There will be a day in about ten years when something bad happens to you. Something really, really bad. I am not going to tell you what it is, or when exactly it happens, because I don’t want you to live in fear every day of your life. The thing is, it is inevitable. And this thing will be instrumental in making you who you are. As you can see, I am writing this to you fifteen years from now, so you obviously survive this thing – don’t worry. I have a feeling that this thing that happened to you will help you to change the lives of other people one day. Let the feelings come, let yourself cry, be afraid, be depressed, be heartbroken. Just know that you WILL get through it. And it will make you so much stronger for having survived.

Don't listen to the people who tell you that f you don't go to college right out of high school that you will never go back. You are nearing thirty and are working on finishing up your associates degree. College isn't for everyone, and it isn't for you until you are ready for it. I can tell you, when you finally go back, you give it your all, get good grades, and are really happy that you did it. Just do it when you are ready. The rest will fall into place.

Don't give in to peer pressure. It takes you a while, but you eventually find friends who love you for who you are, and don't try to push you to do things that you don't want to do. You've never smoked a cigarette, never tried any sort of drug, and rarely drink. You've only been good and tipsy a couple of times, but you've never been full-on drunk. You'll find that you are proud of this, and are glad you never gave into any of that nonsense.
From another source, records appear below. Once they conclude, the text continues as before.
Lemma turns_sched_start (l : list Source) (cursor start d : Q) (id : nat) :
  (forall s : Source, s ∈ l -> src_end s <= cursor) -> no_overlap l ->
  cursor <= start -> 0 <= d ->
  let source := {| src_id := id; src_start := start; src_duration := d; src_rate := 1 |} in
  (forall s : Source, s ∈ l ++ [source] -> src_end s <= start + d) /\
  no_overlap (l ++ [source]).
Proof.
  intros Hl Hno Hc Hd source. split.
  - intros s [Hs | ->%list_elem_of_singleton]%elem_of_app.
    + specialize (Hl s Hs). lra.
    + unfold src_end, occupancy. cbn. unfold Qdiv. change (/ 1) with 1. lra.
  - apply no_overlap_snoc; [done |]. intros a Ha. specialize (Hl a Ha). cbn. lra.
Qed.

Ltac turns_queue_nonneg :=
  match goal with
  | Hq : Forall (Qle 0) ?q, Hd : 0 <= ?d, H : ?q ++ [?d] = ?x :: ?l |- _ =>
      let F := fresh in
      assert (F : Forall (Qle 0) (x :: l))
        by (rewrite <- H; apply Forall_app; split; [exact Hq | by constructor]);
      apply Forall_cons in F as [? ?]
  | Hq : Forall (Qle 0) (_ :: _) |- _ => apply Forall_cons in Hq as [? ?]
  end.

Lemma turns_sched_step (st : Turns.State) (ev : Turns.Event) :
  Turns.interrupts ev = false -> Turns.nonnegDuration ev ->
  turns_sched st -> turns_sched (Turns.step st ev).
Proof.
  unfold turns_sched.
  intros Hev Hd. turns_event ev; cbn in Hev, Hd; try done; turns_fields st; turns_norm;
    intros (Hend & Hno & Hq); turns_exec; try done;
    lazymatch goal with
    | |- (forall s, s ∈ ?l ++ [ {| src_id := ?id; src_start := ?start;
                                  src_duration := ?d; src_rate := 1 |} ] -> _) /\ _ /\ _ =>
        turns_queue_nonneg;
        destruct (turns_sched_start l _ start d id Hend Hno) as [? ?];
          [lra | assumption | by repeat split]
    | |- _ =>
        split; [done |]; split; [done |];
        apply Forall_app; split; [done | by constructor]
    end.
Qed.

Lemma turns_sched_run (events : list Turns.Event) :
  forall st : Turns.State,
    Forall (fun ev => Turns.interrupts ev = false) events ->
    Forall Turns.nonnegDuration events ->
    turns_sched st -> turns_sched (Turns.run st events).
Proof.
  induction events as [|ev events IH]; intros st Hev Hd Hst; [done |].
  inversion Hev; inversion Hd; subst.
  apply (IH (Turns.step st ev)); [done | done |]. by apply turns_sched_step.
Qed.

(** X6.  Unless the user interrupts, the sources that this hook starts
    never overlap, whenever their chunks arrive and whenever the
    [ended] events fire: each starts at or after the end of every
    earlier one. *)
Theorem turns_sources_never_overlap :
  forall events : list Turns.Event,
    Forall (fun ev => Turns.interrupts ev = false) events ->
    Forall Turns.nonnegDuration events ->
    no_overlap (Turns.started (Turns.run Turns.connected events)).
Proof.
  intros events Hev Hd.
  apply (turns_sched_run events Turns.connected Hev Hd).
  repeat split; [| | constructor].
  - intros s Hs. cbn in Hs. by apply elem_of_nil in Hs.
  - intros i j a b _ Ha. cbn in Ha. by rewrite lookup_nil in Ha.
Qed.

Lemma turns_sources_never_overlap_witness :
  no_overlap
    (Turns.started
       (Turns.run Turns.connected
          [Turns.Message 0 (chunk 1); Turns.Message 0 (chunk 2); Turns.Ended 0 3;
           Turns.Disconnect; Turns.Connect; Turns.Ended 1 4; Turns.Message 5 (chunk 1)])).
Proof.
  refine (turns_sources_never_overlap
            [Turns.Message 0 (chunk 1); Turns.Message 0 (chunk 2); Turns.Ended 0 3;
             Turns.Disconnect; Turns.Connect; Turns.Ended 1 4; Turns.Message 5 (chunk 1)] _ _).
  - repeat constructor.
  - repeat constructor; vm_compute; discriminate.
Defined.

Lemma app_singleton_ne {A : Type} (l : list A) (x : A) : l <> l ++ [x].
Proof.
  intros H. apply (f_equal length) in H. rewrite length_app in H. cbn in H. lia.
Qed.

(** X7.  Whichever callback starts a source, the source begins no
    earlier than the clock reading of that callback: at the cursor when
    the cursor is not behind the clock, and 50 ms after the reading when
    it is. *)
Theorem turns_start_after_clock :
  forall (st : Turns.State) (ev : Turns.Event) (s : Source),
    Turns.started (Turns.step st ev) = Turns.started st ++ [s] ->
    exists now : Q,
      Turns.clock ev = Some now /\
      now <= src_start s /\
      (Turns.nextStartTimeRef st < now -> src_start s = now + (5 # 100)) /\
      (now <= Turns.nextStartTimeRef st -> src_start s = Turns.nextStartTimeRef st).
Proof.
  intros st ev s. turns_event ev; turns_fields st; cbn [Turns.clock]; turns_exec;
    intros H; try (by apply app_singleton_ne in H);
    apply app_inv_head in H; injection H as <-; eexists; (split; [reflexivity |]);
    cbn [src_start]; (split; [lra |]); split; intros ?; first [done | exfalso; lra].
Qed.

Lemma turns_start_after_clock_witness :
  exists now : Q,
    Turns.clock (Turns.Message 7 (chunk 2)) = Some now /\
    now <= 7 + (5 # 100) /\
    (Turns.nextStartTimeRef Turns.connected < now -> 7 + (5 # 100) = now + (5 # 100)) /\
    (now <= Turns.nextStartTimeRef Turns.connected ->
     7 + (5 # 100) = Turns.nextStartTimeRef Turns.connected).
Proof.
  refine (turns_start_after_clock Turns.connected (Turns.Message 7 (chunk 2))
            {| src_id := 0; src_start := 7 + (5 # 100); src_duration := 2; src_rate := 1 |} _).
  reflexivity.
Defined.
(** What [prune_old_entries] does on every table. After a call with a
    limit [n >= 0], the rows of any target [t] are [min n (rows of t
    before)] many, all of them rows that were there before, and each row
    that was kept has a sort key ([datetime(created_at)]) at least that of
    each row that was deleted, whatever the sorter does with equal keys; a
    DELETE issued for one target leaves the rows of every other target as
    they were. Where SQLite reads a time from every [created_at], the rows
    kept are the newest. *)
Lemma prune_keeps_newest (n : Z) (db : DB) (t : string) :
  NoDup (ids (tweets db)) → 0 ≤ n →
  let before := rows_of t (tweets db) in
  let after := rows_of t (tweets (prune_old_entries order_by n db)) in
  length after = Nat.min (Z.to_nat n) (length before)
  ∧ (∀ r, r ∈ after → r ∈ before)
  ∧ (∀ kept dropped,
       kept ∈ after → dropped ∈ before → dropped ∉ after →
       sql_le (sort_key datetime dropped) (sort_key datetime kept) = true)
  ∧ (∀ t', t' ≠ t →
       rows_of t' (prune_target order_by n (tweets db) t)
       = rows_of t' (tweets db)).
Proof.
  intros Hnd Hn before after.
  assert (Hother : ∀ t', t' ≠ t →
            rows_of t' (prune_target order_by n (tweets db) t)
            = rows_of t' (tweets db))
    by (intros; by apply prune_target_other).
  unfold prune_old_entries in after. simpl in after. subst after.
  rewrite prune_fold by apply NoDup_remove_dups.
  destruct (decide (t ∈ distinct_targets (tweets db))) as [Hin | Hout].
  2: { assert (before = []) as Hnil.
       { apply filter_none. intros r Hr. apply String.eqb_neq. intros He.
         apply Hout. unfold distinct_targets. apply elem_of_remove_dups.
         subst t. by apply list_elem_of_fmap_2. }
       fold before. rewrite Hnil. simpl. rewrite Nat.min_0_r.
       repeat split; done. }
  rewrite prune_target_same. unfold newest_ids, sql_limit.
  assert ((n <? 0) = false) as -> by lia.
  fold before. set (k := Z.to_nat n). set (s := order_by before).
  destruct (order_by_ok before) as [Hperm Hsorted]. fold s in Hperm, Hsorted.
  assert (Hndb : NoDup (ids before)) by by apply NoDup_ids_filter.
  assert (Hnds : NoDup (ids s)).
  { unfold ids. by rewrite Hperm. }
  assert (Hkept :
    List.filter (fun r => mem (tw_id r) (ids (take k s))) before ≡ₚ take k s).
  { etrans; [apply filter_Permutation; symmetry; exact Hperm |].
    by rewrite filter_prefix_ids. }
  split.
  { rewrite Hkept, length_take. by rewrite Hperm. }
  split.
  { intros r Hr. apply list_elem_of_In in Hr. apply filter_In in Hr as [Hr _].
    by apply list_elem_of_In. }
  split; [| done].
  intros kept dropped Hk Hd Hnot. rewrite Hkept in Hk, Hnot.
  assert (dropped ∈ drop k s) as Hdrop.
  { rewrite <- Hperm in Hd. rewrite <- (take_drop k s) in Hd.
    apply elem_of_app in Hd as [? | ?]; done. }
  apply (strongly_sorted_app_inv (take k s) (drop k s)); try done.
  rewrite take_drop. apply Sorted_StronglySorted; [apply desc_trans | done].
Qed.

(** C7. [prune_old_entries] orders by [datetime(created_at)], and SQLite
    reads no time from a date of RFC 822, which is what [_store_entries]
    stores as [created_at] for the posts of a feed: the key of such a row
    is NULL. For a target all of whose rows have the key NULL, and a sorter
    that returns rows of equal keys in rowid order, as SQLite does, the
    pruning keeps the [n] rows that were stored first and deletes every
    row stored after them, whatever times their [created_at] tell. *)
Theorem prune_keeps_first_stored (n : Z) (db : DB) (t : string) :
  NoDup (ids (tweets db)) → 0 ≤ n →
  (∀ l, Forall (fun r => sort_key datetime r = None) l → order_by l = l) →
  Forall (fun r => sort_key datetime r = None) (rows_of t (tweets db)) →
  let before := rows_of t (tweets db) in
  let after := rows_of t (tweets (prune_old_entries order_by n db)) in
  after = take (Z.to_nat n) before
  ∧ ∀ k r, before !! k = Some r → (Z.to_nat n ≤ k)%nat → r ∉ after.
Proof.
  intros Hnd Hn Hties Hnull before after.
  assert (Hndb : NoDup (ids before)) by by apply NoDup_ids_filter.
  assert (Hafter : after = take (Z.to_nat n) before).
  { unfold prune_old_entries in after. simpl in after. subst after.
    rewrite prune_fold by apply NoDup_remove_dups.
    destruct (decide (t ∈ distinct_targets (tweets db))) as [Hin | Hout].
    2: { assert (before = []) as Hnil.
         { apply filter_none. intros r Hr. apply String.eqb_neq. intros He.
           apply Hout. unfold distinct_targets. apply elem_of_remove_dups.
           subst t. by apply list_elem_of_fmap_2. }
         fold before. rewrite Hnil. by rewrite take_nil. }
    rewrite prune_target_same. unfold newest_ids, sql_limit.
    assert ((n <? 0) = false) as -> by lia.
    fold before. rewrite (Hties before Hnull).
    by apply filter_prefix_ids. }
  split; [done |]. intros k r Hk Hge Hin. rewrite Hafter in Hin.
  apply list_elem_of_lookup in Hin as (j & Hj).
  apply lookup_take_Some in Hj as [Hj Hlt].
  assert (j = k); [| lia].
  apply (NoDup_lookup (ids before) j k (tw_id r)); [done | |];
    unfold ids; rewrite list_lookup_fmap; [by rewrite Hj | by rewrite Hk].
Qed.
End PruneFacts.

(** The insertion sort is a sorter in the sense of [sorter_ok]. *)
Section SorterFacts.
Import Storage.
Variable datetime : string → option string.

Lemma sql_le_total (a b : option string) :
  sql_le a b = true ∨ sql_le b a = true.
Proof. destruct a, b; simpl; auto. apply String.leb_total. Qed.

Lemma insert_desc_perm (r : TweetRow) (l : list TweetRow) :
  insert_desc (sort_key datetime) r l ≡ₚ r :: l.
Proof.
  induction l as [| x l IH]; simpl; [done |].
  destruct (sql_le _ _); [done |]. rewrite IH. apply perm_swap.
Qed.

Lemma insert_desc_sorted (r : TweetRow) (l : list TweetRow) :
  Sorted (desc datetime) l →
  Sorted (desc datetime) (insert_desc (sort_key datetime) r l).
Proof.
  induction l as [| x l IH]; simpl; intros Hs.
  - repeat constructor.
  - destruct (sql_le (sort_key datetime x) (sort_key datetime r)) eqn:E.
    + constructor; [done |]. by constructor.
    + apply Sorted_inv in Hs as [Hs Hhd]. constructor; [by apply IH |].
      destruct l as [| y l]; simpl.
      * constructor. unfold desc.
        destruct (sql_le_total (sort_key datetime x) (sort_key datetime r));
          congruence.
      * destruct (sql_le (sort_key datetime y) (sort_key datetime r)).
        -- constructor. unfold desc.
           destruct (sql_le_total (sort_key datetime x) (sort_key datetime r));
             congruence.
        -- constructor. by apply HdRel_inv in Hhd.
Qed.

Lemma sort_desc_ok : sorter_ok datetime (sort_desc (sort_key datetime)).
Proof.
  intros l. unfold sort_desc. induction l as [| r l [IHp IHs]]; simpl.
  - split; [done | constructor].
  - split; [by rewrite insert_desc_perm, IHp | by apply insert_desc_sorted].
Qed.

(** The insertion sort leaves rows in rowid order when all keys are NULL. *)
Lemma sort_desc_null (l : list TweetRow) :
  Forall (fun r => sort_key datetime r = None) l →
  sort_desc (sort_key datetime) l = l.
Proof.
  unfold sort_desc. induction 1 as [| r l Hr Hl IH]; simpl; [done |].
  rewrite IH. destruct l as [| x l]; [done |]. simpl.
  apply Forall_cons in Hl as [Hx _]. by rewrite Hx.
Qed.
End SorterFacts.

(** Scenario S5 on times that SQLite reads: three posts of [user:alice]
    at T1 < T2 < T3 and a limit of 2. *)
Lemma prune_keeps_newest_witness :
  Storage.ids
    (Storage.tweets
       (Storage.prune_old_entries Examples.sorter 2 Examples.three_posts))
  = ["t3"; "t2"]
  ∧ length (Storage.rows_of "user:alice"
              (Storage.tweets
                 (Storage.prune_old_entries Examples.sorter 2
                    Examples.three_posts)))
    = Nat.min (Z.to_nat 2)
        (length (Storage.rows_of "user:alice"
                   (Storage.tweets Examples.three_posts))).
Proof.
  split; [reflexivity |].
  apply (prune_keeps_newest Examples.datetime_id Examples.sorter
           (sort_desc_ok Examples.datetime_id) 2 Examples.three_posts
           "user:alice").
  - apply (bool_decide_unpack _). vm_compute. exact I.
  - lia.
Defined.

(** C7 on scenario S5 with the dates of a feed: of three posts stored in
    the order T1 < T2 < T3, pruning to two keeps T1 and T2 and deletes the
    newest. *)
Lemma prune_keeps_first_stored_witness :
  Storage.ids
    (Storage.tweets
       (Storage.prune_old_entries Examples.sorter_iso 2 Examples.feed_posts))
  = ["t1"; "t2"]
  ∧ Storage.rows_of "user:alice"
      (Storage.tweets
         (Storage.prune_old_entries Examples.sorter_iso 2 Examples.feed_posts))
    = take 2 (Storage.rows_of "user:alice"
                (Storage.tweets Examples.feed_posts)).
Proof.
  split; [reflexivity |].
  apply (prune_keeps_first_stored Examples.datetime_iso Examples.sorter_iso
           2 Examples.feed_posts "user:alice").
  - apply (bool_decide_unpack _). vm_compute. exact I.
  - lia.
  - apply sort_desc_null.
  - repeat constructor.
Defined.

(** ** Export *)

Section ExportFacts.
Import Storage.
Variable json_dumps : JSON → string.
Variable json_loads : string → option JSON.
Variable order_by : list TweetRow → list TweetRow.

Local Abbreviation export_data := (export_data json_loads).
Local Abbreviation export_rows := (export_rows json_dumps json_loads).

(** While every row's [raw] parses, the generator yields one line per row,
    in the order of the rows, and ends normally. *)
Lemma export_rows_all (rows : list TweetRow) :
  (∀ r, r ∈ rows → is_Some (export_data r)) →
  export_rows rows
  = (map (fun r => json_dumps (default JNull (export_data r))) rows,
     Exhausted).
Proof.
  induction rows as [| r rows IH]; intros H; simpl; [done |].
  destruct (H r) as [j Hj]; [by constructor |]. rewrite Hj. simpl.
  rewrite IH; [done |]. intros x Hx. apply H. by constructor.
Qed.

(** A row whose [raw] does not parse ends the generator by the exception
    of [json.loads]: neither that row nor any later one is yielded. *)
Lemma export_rows_raises (rows : list TweetRow) (r : TweetRow) :
  r ∈ rows → export_data r = None →
  (export_rows rows).2 = Raised
  ∧ (length (export_rows rows).1 < length rows)%nat.
Proof.
  induction rows as [| x rows IH]; intros Hin Hr.
  - by apply elem_of_nil in Hin.
  - simpl. destruct (export_data x) as [j |] eqn:Hx.
    + apply elem_of_cons in Hin as [-> | Hin]; [congruence |].
      destruct (IH Hin Hr) as [Ho Hl].
      destruct (export_rows rows) as [ls o]. simpl in *. split; [done | lia].
    + simpl. split; [done | lia].
Qed.

(** An empty [raw] is read as the empty object's text. *)
Lemma export_data_empty_raw (r : TweetRow) (j : JSON) :
  tw_raw r = "" → json_loads "{}" = Some j →
  export_data r
  = Some (JObj [("id", JStr (tw_id r)); ("target", JStr (tw_target r));
                ("content", JStr (tw_content r));
                ("created_at", JStr (tw_created_at r)); ("raw", j);
                ("fetched_at", JStr (tw_fetched_at r));
                ("instance", JStr (tw_instance r))]).
Proof. intros Hraw Hj. unfold Storage.export_data. by rewrite Hraw; simpl; rewrite Hj. Qed.

(** When every stored [raw] parses, [export_tweets] yields one line per
    stored row, in the order of ORDER BY, and ends normally. *)
Lemma export_tweets_all (db : DB) :
  (∀ l, order_by l ≡ₚ l) →
  (∀ r, r ∈ tweets db → is_Some (export_data r)) →
  export_tweets json_dumps json_loads order_by db
  = (map (fun r => json_dumps (default JNull (export_data r)))
         (order_by (tweets db)),
     Exhausted)
  ∧ length (export_tweets json_dumps json_loads order_by db).1
    = length (tweets db).
Proof.
  intros Hperm Hall. unfold export_tweets.
  rewrite export_rows_all.
  - split; [done |]. simpl. by rewrite length_map, Hperm.
  - intros r Hr. apply Hall. by rewrite <- (Hperm (tweets db)).
Qed.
The dog you always dreamed of having? You get her! Don't rush into it - you'll know she's meant to be yours when you see her photograph. She is adorable and snuggly and perhaps a little bit crazy - but she is indeed your perfect dog. She will make the wait worth it. Keep on wishing on those stars for her - it probably helped.

Basically, thirteen-year-old self, don't worry about things so much. Life works out the way it is supposed to, even if it isn't the way you dreamed it would. You'll fall in love, your heart will be broken, you'll lose people you love, you'll love people you never dreamed that you would. Life will be amazing, it will be hard, it will break you down and lift you up. Just take it for what it is. And take lots of pictures. And write lots of thoughts down.


  1. I think this is a great idea, and that everyone should write a letter to themselves. I love how you don't tell exactly what's going to happen, but that it will all be okay. <3 you

    1. Yeah. I mean, not that it matters, but I didn't want to tell young me like "Hey, you're gonna be raped. Watch out!" Living in fear would be bad. Not that I can actually tell young me anything at all anyway, but yeah. As a thirteen year old, I know I wouldn't have wanted to hear that stuff.